What is required: Output only the lines of the entries that follow, starting at the one with "else Forall (λ p, sp_NodePort p = 0%Z) (svc_Ports cur)." and running down to the one with "Forall_true|]. split; [|by eexists].", both included and unchanged.

Listed records:
(* ===== verification/Frame.v ===== *)
(** * Which calls a reconciler can make

    Every call has a kind, and each reconciler makes only calls of the kinds in
    its row, whatever the cluster answers.  The safety theorems take from here
    that the reconcilers they do not look into cannot interfere. *)

From Stdlib Require Import Ascii.
From stdpp Require Import base gmap strings pretty sorting numbers list.
From S2P Require Import Prelude GoStrings GoRegexp K8s Types Webhook Version KObjects Effects Status Labels ScFinder Atconf PodFacts PodFactsSpec Builder Restart RestartSpec Install Scaling Upgrade ObjRec InitDB StatusRec Online Events.

Inductive kind : Type :=
| KEvent (reason : string) | KRead | KExec | KRemove | KVsql | KTool (tool : string) | KCopy | KUpdateVdb | KUpdateStatus | KAutoscaler
| KUpdateSts | KCreateSts | KPatchSts | KDeleteSts | KUpdatePod | KPatchPod | KDeletePod
| KCreateService | KUpdateService | KDeleteService.

#[global] Instance kind_eq_dec : EqDecision kind.
Proof. solve_decision. Defined.

(** The admintools command: [-t tool ...] *)
Definition tool_of (cmd : list string) : string := default "" (cmd !! 1).

(** [rm -r path] *)
Definition removes (cmd : list string) : bool := bool_decide (take 2 cmd = ["rm"; "-r"]).

(** Each reason of an event is a kind of its own, and so are the removal of a
    directory in a pod and each tool of admintools. *)
Definition kind_of (a : action) : kind :=
  match a with
  | AEvent reason => KEvent reason
  | AExecInPod _ cmd => if removes cmd then KRemove else KExec
  | AExecVSQL _ _ => KVsql
  | AExecAdmintools _ cmd => KTool (tool_of cmd)
  | ACopyToPod _ _ _ => KCopy
  | AUpdateVdb _ => KUpdateVdb
  | AUpdateVdbStatus _ => KUpdateStatus
  | AGetVas _ | AUpdateVas _ | AUpdateVasStatus _ => KAutoscaler
  | AUpdateSts _ => KUpdateSts
  | ACreateSts _ => KCreateSts
  | APatchSts _ => KPatchSts
  | ADeleteSts _ => KDeleteSts
  | AUpdatePod _ => KUpdatePod
  | APatchPod _ => KPatchPod
  | ADeletePod _ => KDeletePod
  | ACreateService _ => KCreateService
  | AUpdateService _ => KUpdateService
  | ADeleteService _ => KDeleteService
  | _ => KRead
  end.

Definition row : Type := list kind.

Definition within (K : row) (a : action) : Prop := kind_of a ∈ K.

#[global] Instance within_dec K a : Decision (within K a).
Proof. unfold within. apply _. Defined.

Definition row_le (K K' : row) : bool := forallb (λ k, bool_decide (k ∈ K')) K.

Lemma only_row {A} K K' (m : M A) : row_le K K' = true → only (within K) m → only (within K') m.
Proof.
  intros Hle. apply only_mono. intros a Ha. unfold within in *.
  pose proof (proj1 (forallb_forall _ _) Hle (kind_of a) (proj1 (list_elem_of_In _ _) Ha)) as Hk.
  by apply bool_decide_eq_true in Hk.
Qed.

(** ** Rows *)

Definition events (reasons : list string) : row := KEvent <$> reasons.

Definition read_row : row := [KRead; KExec; KVsql].
Definition remove_row : row := KRemove :: read_row.
Definition status_row : row := KUpdateStatus :: read_row.
Definition check_row : row := events ["UnsupportedVerticaVersion"] ++ read_row.
Definition version_row : row := KUpdateVdb :: events ["InvalidUpgradePath"] ++ check_row.
Definition annotate_row : row := KUpdatePod :: read_row.
Definition routing_row : row := KPatchPod :: read_row.
Definition copy_row : row := KCopy :: events ["ATConfPartiallyCopied"] ++ read_row.
Definition drain_row : row := events ["DrainNodeRetry"] ++ read_row.
Definition rebalance_row : row := events ["RebalanceShards"] ++ read_row.
Definition remove_subcluster_row : row :=
  KTool "db_remove_subcluster" :: events ["SubclusterRemoved"] ++ read_row.
Definition ratio_row : row := events ["SuboptimalNodeCount"] ++ read_row.
Definition remove_node_row : row :=
  KTool "db_remove_node" :: events ["RemoveNodesStart"; "RemoveNodesSucceeded"; "RemoveNodesFailed"] ++ ratio_row.
Definition add_subcluster_row : row := KTool "db_add_subcluster" :: events ["SubclusterAdded"] ++ ratio_row.
Definition add_node_row : row :=
  KTool "db_add_node" :: events ["AddNodeStart"; "AddNodeSucceeded"; "AddNodeLicenseFail"; "AddNodeFailed"] ++
  ratio_row ++ remove_row.
Definition stop_row : row :=
  KTool "stop_db" :: events ["StopDBStart"; "StopDBSucceeded"; "StopDBFailed"] ++ status_row.
Definition restart_row : row :=
  (KTool <$> ["start_db"; "restart_node"; "re_ip"; "list_allnodes"]) ++
  events ["NodeRestartStarted"; "NodeRestartFailed"; "NodeRestartSucceeded"; "ClusterRestartStarted";
          "ClusterRestartFailed"; "ClusterRestartSucceeded"; "ReipFailed"] ++ status_row.
Definition secrets_row : row := events ["ObjectNotFound"; "MissingSecretKeys"] ++ read_row.
Definition auth_row : row :=
  events ["CommunalCredsWrongKey"; "AuthParmsCopyFailed"; "UnsupportedVerticaVersion"] ++ secrets_row.
Definition init_row : row := KRemove :: KUpdateStatus :: auth_row.
Definition create_row : row :=
  KTool "create_db" ::
  events ["CreateDBStart"; "CreateDBSucceeded"; "CreateDBFailed"; "S3EndpointIssue"; "S3BucketDoesNotExist";
          "S3WrongRegion"; "CommunalPathIsNotEmpty"; "KerberosAuthError"] ++ ratio_row ++ init_row.
Definition revive_row : row :=
  KTool "revive_db" ::
  events ["ReviveDBStart"; "ReviveDBSucceeded"; "ReviveDBFailed"; "ReviveDBClusterInUse"; "ReviveDBNotFound";
          "ReviveDBPermissionDenied"; "ReviveDBNodeCountMismatch"; "ReviveOrderBad"; "S3EndpointIssue"; "S3BucketDoesNotExist"; "KerberosAuthError"] ++ init_row.
Definition migration_row : row := KDeleteSts :: events ["OperatorUpgrade"] ++ read_row.
Definition upgrade_row : row :=
  [KUpdateVdb; KUpdateSts; KDeletePod; KUpdatePod; KPatchPod; KCopy; KTool "stop_db"] ++
  events ["UpgradeStart"; "UpgradeSucceeded"; "IncompatibleOnlineUpgrade"; "ClusterShutdownStarted";
          "ClusterShutdownFailed"; "ClusterShutdownSucceeded"] ++ version_row ++ copy_row ++ restart_row.
Definition object_row : row :=
  [KCreateSts; KPatchSts; KDeleteSts; KCreateService; KUpdateService; KDeleteService] ++ secrets_row.
Definition online_row : row :=
  (KTool <$> ["db_add_subcluster"; "db_add_node"; "db_remove_subcluster"]) ++ events ["DrainSubclusterRetry"] ++
  KRemove :: upgrade_row ++ object_row ++ add_node_row ++ add_subcluster_row ++ remove_subcluster_row ++ rebalance_row.

Create HintDb frame.

(** Computations that make no call *)
Lemma only_pure {A} ok (m : M A) : (∀ t, snd (m t) = t) → only ok m.
Proof. intros Hm t. exists []. unfold wp. rewrite Hm. by split. Qed.

Lemma tool_start vdb pods : tool_of (genStartDBCommand vdb pods) = "start_db".
Proof. unfold genStartDBCommand. by repeat case_match. Qed.

Lemma tool_restart vdb nodes ips : tool_of (genRestartNodeCmd vdb nodes ips) = "restart_node".
Proof. unfold genRestartNodeCmd. by repeat case_match. Qed.

Lemma tool_reip vdb : tool_of (genReIPCommand vdb) = "re_ip".
Proof. unfold genReIPCommand. by repeat case_match. Qed.
Lemma check_created_safe scs s t :
  obj_ok s → (∀ sc, sc ∈ scs → sc ∈ spec_Subclusters (vdb_Spec vdb)) → safe R t → extends since t →
  wp (check_created d patchImageAllowed mode s scs) t (λ o t', safe R t' ∧ extends t t' ∧
    ∀ s' x, o = Ret (s', x) → obj_ok s').
Proof using HR.
  revert s t. induction scs as [|sc scs IH]; intros s t Hs Hin Ht He; simpl.
  { wp_step. split_and!; [done|done|]. by intros s' x [= <- _]. }
  apply wp_obind. unfold checkForCreatedSubcluster.
  assert (∀ t1, safe R t1 → extends t t1 → wp (reconcileSts d patchImageAllowed mode s sc) t1
    (λ o t', safe R t' ∧ extends t t' ∧ ∀ s' x, o = Ret (s', x) → obj_ok s')) as Hsts.
  { intros t1 H1 X1. eapply wp_mono; [|apply reconcileSts_safe; [done|apply Hin; by left|done|by etrans]].
    intros o t' (H2 & X2 & Ho). split_and!; [done|by etrans|done]. }
  assert (wp (if sc_IsTransient sc then reconcileSts d patchImageAllowed mode s sc
    else err ←! reconcileExtSvc mode (ob_vdb s) (BuildExtSvc (GenExtSvcName (ob_vdb s) sc) (ob_vdb s) sc
           MakeSvcSelectorLabelsForServiceNameRouting) sc;
         match err with
         | Some e => oret (s, (no_requeue, Some e))
         | None => reconcileSts d patchImageAllowed mode s sc
         end) t
    (λ o t', safe R t' ∧ extends t t' ∧ ∀ s' x, o = Ret (s', x) → obj_ok s')) as Hc.
  { destruct (sc_IsTransient sc); [by apply Hsts|]. apply wp_obind.
    eapply wp_mono; [|by apply reconcileSvc_safe]. intros [[e|]|m] t1 [H1 X1]; [|by apply Hsts|done].
    wp_step. split_and!; [done|done|]. by intros s' x [= <- _]. }
  eapply wp_mono; [|exact Hc]. intros [[s1 [res err]]|m] t1 (H1 & X1 & Ho); [|done].
  pose proof (Ho _ _ eq_refl) as Hs1. destruct (IsReconcileAborted res err).
  { wp_step. split_and!; [done|done|]. by intros s' x [= <- _]. }
  eapply wp_mono; [|apply IH; [done|by intros sc' Hsc'; apply Hin; right|done|by etrans]].
  intros o t' (H2 & X2 & Ho2). split_and!; [done|by etrans|done].
Qed.

Lemma checkForDeleted_safe s t :
  obj_ok s → safe R t → wp (checkForDeletedSubcluster mode (ob_vdb s) (ob_pf s)) t (λ _ t', safe R t').
Proof using HR.
  intros [Hv Hp] Ht. unfold checkForDeletedSubcluster, FindStatefulSets, FindServices. wp_calls.
  case_bool_decide as Hm; [by wp_step|]. assert (mode = ObjReconcileModeAll) as Hall by by destruct mode.
  do 3 wp_step. set (t1 := _ :: t).
  assert (safe R t1) as H1 by (split; [by apply obj_harmless|done]).
  destruct (env_list_sts _ _ _) as [objs|e]; wp_step; [|by wp_step]. apply wp_obind.
  assert (∀ stss t, safe R t → wp (delete_stss (ob_vdb s) (ob_pf s) stss) t (λ _ t', safe R t')) as Hdel.
  { clear -HR Hv Hp Hall. induction stss as [|sts stss IH]; intros t Ht; simpl; [by wp_step|].
    destruct (checkForOrphanAdmintoolsConfEntries _ _ _ _) as [[res err]|m] eqn:Ho; [|by wp_step].
    destruct (IsReconcileAborted res err) eqn:Ha; [by wp_step|].
    destruct (orphans_removable (ob_vdb s) (ob_pf s) 0 sts res err Hv Ho Ha) as (n & Hn & Hrem).
    wp_calls. do 2 wp_step. assert (safe R (ADeleteSts sts :: t)) as H1.
    { split; [|done]. apply HR. split; [done|]. exists n. split; [done|by eapply removable_detail]. }
    destruct (env_delete_sts t sts); [by wp_step|by apply IH]. }
  eapply wp_mono; [|by apply Hdel]. intros [[res err]|m] t2 H2; [|done].
  destruct (IsReconcileAborted res err); [by wp_step|]. do 3 wp_step. set (t3 := _ :: t2).
  assert (safe R t3) as H3 by (split; [by apply obj_harmless|done]).
  destruct (env_list_services _ _ _) as [svcs|e]; wp_step; [|by wp_step].
  assert (∀ svcs t, safe R t → wp (delete_svcs svcs) t (λ _ t', safe R t')) as Hsvc.
  { clear -HR Hall. induction svcs as [|svc svcs IH]; intros t Ht; simpl; [by wp_step|].
    wp_calls. do 2 wp_step. assert (safe R (ADeleteService svc :: t)) as H1 by (split; [by apply HR|done]).
    destruct (env_delete_service t svc); [by wp_step|by apply IH]. }
  wp_step. eapply wp_mono; [|by apply Hsvc]. intros err' t4 H4. by wp_step.
Qed.

End rules.

Lemma Obj_rules `{E : Env} `{A : AnnotationOrder} d allowed mode vdb p0 t0 :
  wp (ObjReconciler_Reconcile d allowed mode vdb p0) t0
     (λ _ t', safe (since_start t0 (λ a past, harmless_obj a ∨ based vdb (obj_rule allowed mode vdb) p0 t0 a past)) t').
Proof.
  unfold ObjReconciler_Reconcile. set (R := since_start t0 _).
  assert (∀ a t, harmless_obj a → R a t) as Hh by (intros a t Ha; right; by left).
  wp_step. eapply (wp_only collect_call _ R);
    [apply Collect_calls|intros a t Ha; apply Hh; by destruct a|apply safe_start|apply wp_run|].
  intros [p [e|]] t1 Hc H1 X1; [by wp_step|].
  wp_step. eapply (wp_only harmless_obj _ R); [apply only_mounted|done|done|apply wp_run|].
  intros [res err] t2 _ H2 X2. destruct (IsReconcileAborted res err); [by wp_step|].
  assert (∀ a past, obj_rule allowed mode vdb p t1 a past → R a past) as HR.
  { intros a past Ha. right. right. exists p. rewrite Hc. by split. }
  apply wp_obind. eapply wp_mono; [|by eapply (reconcileSvc_safe allowed mode vdb p t1 R HR)].
  intros [[e|]|m] t3 [H3 X3]; [by wp_step| |done]. apply wp_obind.
  eapply wp_mono; [|eapply (check_created_safe d allowed mode vdb p t1 R HR)];
    [|split; [apply context_refl|done]|done|done|by etrans].
  intros [[s [res' err']]|m] t4 (H4 & X4 & Hs); [|done].
  destruct (IsReconcileAborted res' err'); [by wp_step|]. apply wp_obind.
  eapply wp_mono; [|eapply (checkForDeleted_safe allowed mode vdb p t1 R HR); [by eapply Hs|done]].
  intros [[res'' err'']|m] t5 H5; [|done]. destruct (IsReconcileAborted res'' err''); by wp_step.
Qed.

(** ** Services *)

(** The fields of a service that the reconciler looks after are as expected. *)
Record svc_matches (sc : Subcluster) (cur exp : Service) : Prop := {
  sm_annotations : svc_Annotations cur = svc_Annotations exp;
  sm_type : svc_Type cur = svc_Type exp;
  sm_ports : if bool_decide (svc_Type exp ∈ ["LoadBalancer"; "NodePort"])
    then sc_NodePort sc = 0%Z ∨ sp_NodePort <$> head (svc_Ports cur) = sp_NodePort <$> head (svc_Ports exp)
    else Forall (λ p, sp_NodePort p = 0%Z) (svc_Ports cur);
  sm_ips : svc_ExternalIPs cur = svc_ExternalIPs exp;
  sm_lb : svc_LoadBalancerIP cur = svc_LoadBalancerIP exp;
  sm_selector : svc_Selector cur = svc_Selector exp;
  sm_labels : svc_Labels cur = svc_Labels exp }.

(** The other fields *)
Definition svc_rest_of (s : Service) : string * string * string * bool * k8s_opaque :=
  (svc_Name s, svc_Namespace s, svc_ClusterIP s, svc_PublishNotReadyAddresses s, svc_Rest s).

Lemma merge_field_eq {A} `{EqDecision A} (get : Service → A) set exp b s :
  (∀ s, set s (get s) = s) →
  merge_field get set exp (b, s) = (b || negb (bool_decide (exp = get s)), set s exp).
Proof.
  intros Hset. unfold merge_field. simpl. case_bool_decide as He; simpl; [|by rewrite orb_true_r].
  by rewrite orb_false_r, He, Hset.
Qed.

Definition ports_match (sc : Subcluster) (cur exp : Service) : Prop :=
  if bool_decide (svc_Type exp ∈ ["LoadBalancer"; "NodePort"])
  then sc_NodePort sc = 0%Z ∨ sp_NodePort <$> head (svc_Ports cur) = sp_NodePort <$> head (svc_Ports exp)
  else Forall (λ p, sp_NodePort p = 0%Z) (svc_Ports cur).

Lemma merge_ports_spec exp sc u :
  svc_Ports exp ≠ [] → svc_Ports (snd u) ≠ [] →
  ∃ u', merge_ports exp sc u = Ret u' ∧ ports_match sc (snd u') exp ∧
    (fst u' = false ↔ fst u = false ∧ ports_match sc (snd u) exp) ∧
    ∃ ports, snd u' = set_svc_Ports (snd u) ports.
Proof.
  intros He Hc. destruct u as [b s]. unfold merge_ports, ports_match. simpl in *.
  assert (bool_decide (svc_Type exp ∈ ["LoadBalancer"; "NodePort"])
    = bool_decide (svc_Type exp = "LoadBalancer") || bool_decide (svc_Type exp = "NodePort")) as ->.
  { apply eq_true_iff_eq. rewrite orb_true_iff, !bool_decide_eq_true, !elem_of_cons, elem_of_nil. tauto. }
  assert (s = set_svc_Ports s (svc_Ports s)) as Hsame by by destruct s.
  destruct (_ || _).
  - case_bool_decide as Hn; [eexists; split; [done|]; simpl; naive_solver|].
    destruct (svc_Ports exp) as [|e es], (svc_Ports s) as [|c cs] eqn:Hs; [done..|].
    case_bool_decide as Hp; eexists; (split; [done|]); simpl.
    + rewrite ?Hs. simpl. rewrite Hp. naive_solver.
    + split; [by right|]. split; [|by eexists]. naive_solver.
  - destruct (existsb _ _) eqn:Hx; eexists; (split; [done|]); simpl.
    + split; [by apply Forall_fmap, Forall_true|]. split; [|by eexists].
      split; [done|]. intros [_ Hall]. apply existsb_exists in Hx as (q & Hq%list_elem_of_In & Hb).
      apply negb_true_iff, bool_decide_eq_false in Hb. by apply (proj1 (Forall_forall _ _) Hall) in Hq.
    + assert (Forall (λ p, sp_NodePort p = 0%Z) (svc_Ports s)) as Hall; [|naive_solver].
      apply Forall_forall. intros q Hq. apply dec_stable. intros Hz.
      assert (existsb (λ p, negb (bool_decide (sp_NodePort p = 0%Z))) (svc_Ports s) = true); [|congruence].
      apply existsb_exists. exists q. rewrite <- list_elem_of_In. split; [done|].
      by rewrite bool_decide_eq_false_2.
Qed.
Lemma not_existsb_dbExists pods : existsb dbExists pods = false → ∀ f, f ∈ pods → dbExists f = false.
Proof.
  intros Hx f Hf. destruct (dbExists f) eqn:Hd; [|done].
  assert (existsb dbExists pods = true); [|congruence].
  apply existsb_exists. exists f. by rewrite <- list_elem_of_In.
Qed.

(** The rules for a whole iteration, with any initializer *)
Lemma init_rules `{E : Env} `{O : PodOrder} `{T : AtConfDeps} (D : DatabaseInitializer)
    `{L : !InitializerLaws D} vdb p0 t0 :
  wp (checkAndRunInit vdb p0) t0 (λ _ t',
    safe (since_start t0 (λ a past, setup_call a ∨ collect_call a ∨ based vdb (init_rule D vdb) p0 t0 a past)) t').
Proof.
  set (R := since_start t0 _). unfold checkAndRunInit. wp_step.
  eapply (wp_only collect_call _ R);
    [apply Collect_calls|intros a t Ha; right; right; by left|apply safe_start|apply wp_run|].
  intros [p [e|]] t1 Hc H1 X1; [by wp_step|]. wp_step. apply wp_range. intros l Hl.
  destruct (doesDBExist l) eqn:Hdb; simpl; [by wp_step|].
  apply wp_obind. eapply wp_mono.
  2: { apply (runInit_safe D vdb p t1 R); [| |done|done].
    - intros a past Ha. right. right. right. exists p. rewrite Hc. by split.
    - intros f Hf. eapply not_existsb_dbExists; [exact Hdb|]. by rewrite Hl. }
  intros [[[v q] [res err]]|m] t2 H2; [|done]. by destruct (IsReconcileAborted res err); wp_step.
Qed.

(** ** The pods of a revival *)

Section revive.
Context `{E : Env} (vdb : VerticaDB) (p : PodFacts).

Abbreviation scs := (spec_Subclusters (vdb_Spec vdb)).

(** The fact of pod [snd x] of the subcluster at index [fst x] *)
Definition pod_of (x : nat * Z) (f : PodFact) : Prop :=
  ∃ sc, scs !! fst x = Some sc ∧ Detail p !! GenPodName vdb sc (snd x) = Some f.

(** The pods of one subcluster among those chosen, in their order *)
Definition chosen_of (i : nat) (xs : list (nat * Z)) : list Z := snd <$> filter (λ x, fst x = i) xs.

(** The pods [xs] were added so far: of each subcluster the first ones, in the
    order of their indices. *)
Record revive_inv (s : revive_state) (xs : list (nat * Z)) : Prop := {
  ri_length : length (scPodCounts s) = length scs;
  ri_facts : Forall2 pod_of xs (rv_podList s);
  ri_counts : ∀ i sc left, scs !! i = Some sc → scPodCounts s !! i = Some left →
    (left ≤ sc_Size sc)%Z ∧ (0 ≤ left ∨ left = sc_Size sc)%Z ∧
    chosen_of i xs = indices 0 (sc_Size sc - left - 1) }.

Lemma indices_snoc k : (0 ≤ k)%Z → indices 0 k = indices 0 (k - 1) ++ [k].
Proof.
  intros Hk. unfold indices. replace (Z.to_nat (k - 0 + 1)) with (S (Z.to_nat (k - 1 - 0 + 1))) by lia.
  rewrite seq_S, fmap_app. simpl. do 3 f_equal. lia.
Qed.

Lemma chosen_of_snoc i xs j k :
  chosen_of i (xs ++ [(j, k)]) = chosen_of i xs ++ (if bool_decide (j = i) then [k] else []).
Proof.
  unfold chosen_of. rewrite filter_app, fmap_app. f_equal. rewrite filter_cons. simpl.
  case_bool_decide; case_decide; done.
Qed.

Solution to this exercise:
  else Forall (λ p, sp_NodePort p = 0%Z) (svc_Ports cur).

Lemma merge_ports_spec exp sc u :
  svc_Ports exp ≠ [] → svc_Ports (snd u) ≠ [] →
  ∃ u', merge_ports exp sc u = Ret u' ∧ ports_match sc (snd u') exp ∧
    (fst u' = false ↔ fst u = false ∧ ports_match sc (snd u) exp) ∧
    ∃ ports, snd u' = set_svc_Ports (snd u) ports.
Proof.
  intros He Hc. destruct u as [b s]. unfold merge_ports, ports_match. simpl in *.
  assert (bool_decide (svc_Type exp ∈ ["LoadBalancer"; "NodePort"])
    = bool_decide (svc_Type exp = "LoadBalancer") || bool_decide (svc_Type exp = "NodePort")) as ->.
  { apply eq_true_iff_eq. rewrite orb_true_iff, !bool_decide_eq_true, !elem_of_cons, elem_of_nil. tauto. }
  assert (s = set_svc_Ports s (svc_Ports s)) as Hsame by by destruct s.
  destruct (_ || _).
  - case_bool_decide as Hn; [eexists; split; [done|]; simpl; naive_solver|].
    destruct (svc_Ports exp) as [|e es], (svc_Ports s) as [|c cs] eqn:Hs; [done..|].
    case_bool_decide as Hp; eexists; (split; [done|]); simpl.
    + rewrite ?Hs. simpl. rewrite Hp. naive_solver.
    + split; [by right|]. split; [|by eexists]. naive_solver.
  - destruct (existsb _ _) eqn:Hx; eexists; (split; [done|]); simpl.
    + split; [by apply Forall_fmap, Forall_true|]. split; [|by eexists].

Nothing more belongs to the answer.